Júnior, ademais, já admitiu duas coisas: que a guerra pode ser mais longa do que ele imaginava [se é que ervilhas têm imaginação] e que, após ganha [ele não admite a derrota], a batalha se estenderá para onde sua intuição apontar como o "eixo do mal". A sua cabecinha, com aqueles olhinhos tão miúdos quanto o tamanho de sua inteligência, está tramando alguma coisa para que ele, Júnior, continue o dono do mundo, característica que, antes dele, foi de dois ex-líderes derrotados, um francês e um alemão.

Caso esse panorama se confirme, será o caos na economia mundial. E ai de nós. Segundo o historiador Sergio Abranches, "se a tomada de Bagdá significar apenas o começo de uma longa guerra, estaremos diante de um cenário de enorme incerteza e alto risco de instabilidade crescente da (des) ordem mundial". Para Abranches, Bagdá pode ser uma primeira estação de uma vasta guerra pela hegemonia mundial [e não por petróleo, como muita gente ainda insiste em acreditar].

A fé de Júnior é inabalável. Além de rezar todos os dias para o seu Deus, todos os dias ele come muito pretzel e, pontualmente, às seis da tarde, sob um certo ângulo do sol, ele vira a bunda para Meca e solta um surdo: Buuuush. Não bebe mais álcool, senão não pára; a propósito, virou crente exatamente por causa desse problema. Para completar, cercou-se de colaboradores tomados, como ele, de fervor evangélico. Todos encasquetaram que têm por missão salvar o mundo.
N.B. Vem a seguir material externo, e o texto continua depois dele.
(** * Test-execution report pipeline: extraction, normalisation, aggregation

    A shallow embedding of [GoogleSheetsPivotReporterOAuth] from
    [scheduled-google-sheets-reporter.js]: the sheet walk of
    [fetchAllSheetsData] and the data preparation done by
    [generateHTMLReport] before the markup is assembled.

    Conventions.
    - A JavaScript string is the sequence of its UTF-16 code units; the
      embedding covers the code units below 256, one [ascii] each (so
      [" "], tab, line breaks and U+00A0 are the white space [trim] removes,
      and [toLowerCase] acts on A-Z and on the Latin-1 capital letters).
    - Array indices are [Z], since [findIndex] answers [-1]; reading an
      array out of range gives [undefined], written [None].
    - [Map] and [Set] keep insertion order and are association lists and
      duplicate-free lists; an object literal used as a table is the list
      of its own properties in the order they were made (that [Object.keys]
      lists index-like names first is not modelled: no statement depends on
      it), and what the literal inherits from [Object.prototype] is
      modelled where the code reads it.
    - A Number is a binary64 value, a primitive [float], where the code
      divides; the counts it divides are integers and stay [nat]. *)

From Stdlib Require Import Reals Lra Floats DecimalString.
From Stdlib Require Import ZArith List String Ascii Bool Lia Permutation.
Import ListNotations.
(** What [parse_line] returns, or an empty COMMENT when it raises. *)
Definition parsed (r : result dict) : dict :=
  match r with
  | Ok f => f
  | Raise _ => Dict COMMENT ∅
  end.

(** The state in which a run ends. *)
Definition final {A} (r : result A * tstate) : tstate := snd r.

End Sample.

(** ** Words for the statements about texts and lines *)

Module Text.
Import Str.

(** White space only. *)
Definition blank (w : string) : Prop := forallb is_space w = true.

(** What the grammars ask of the fields: [[a-zA-Z]\w*], [r[0-9]+],
    [-?[0-9]+] and [[\#;].*]. *)
Definition identifier (w : string) : Prop :=
  exists a w', w = String a w' /\ is_alpha a = true /\ forallb is_word w' = true.

Definition register_name (w : string) : Prop :=
  exists d, w = "r" +:+ d /\ decimal d.

Definition signed_decimal (w : string) : Prop :=
  decimal w \/ exists d, w = "-" +:+ d /\ decimal d.

Definition remark (w : string) : Prop :=
  exists a w', w = String a w'
    /\ (is_char "#" a || is_char ";" a = true) /\ forallb is_dot w' = true.

(** The first character of a text that is not white space. *)
Fixpoint first_solid (s : string) : option ascii :=
  match s with
  | "" => None
  | String c s' => if is_space c then first_solid s' else Some c
  end.

(** A line that holds a comment and nothing else. *)
Definition remark_line (w : string) : Prop :=
  exists sp c, w = sp +:+ c /\ blank sp /\ remark c.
Eles rezam pela manhã, ao meio-dia, ao jantar e na hora de dormir; lêem a Bíblia aos domingos ou para saber que tempo vai fazer hoje; eles dizem que quem não acredita em Jesus não vai para o céu, que foi Adão e Eva que deram origem à humanidade e que o inferno são os outros. É tudo muito bonito, o único problema é que ninguém pode discordar deles. Bem parecido, aliás, com os que eles chamam de inimigos, os fundamentalistas.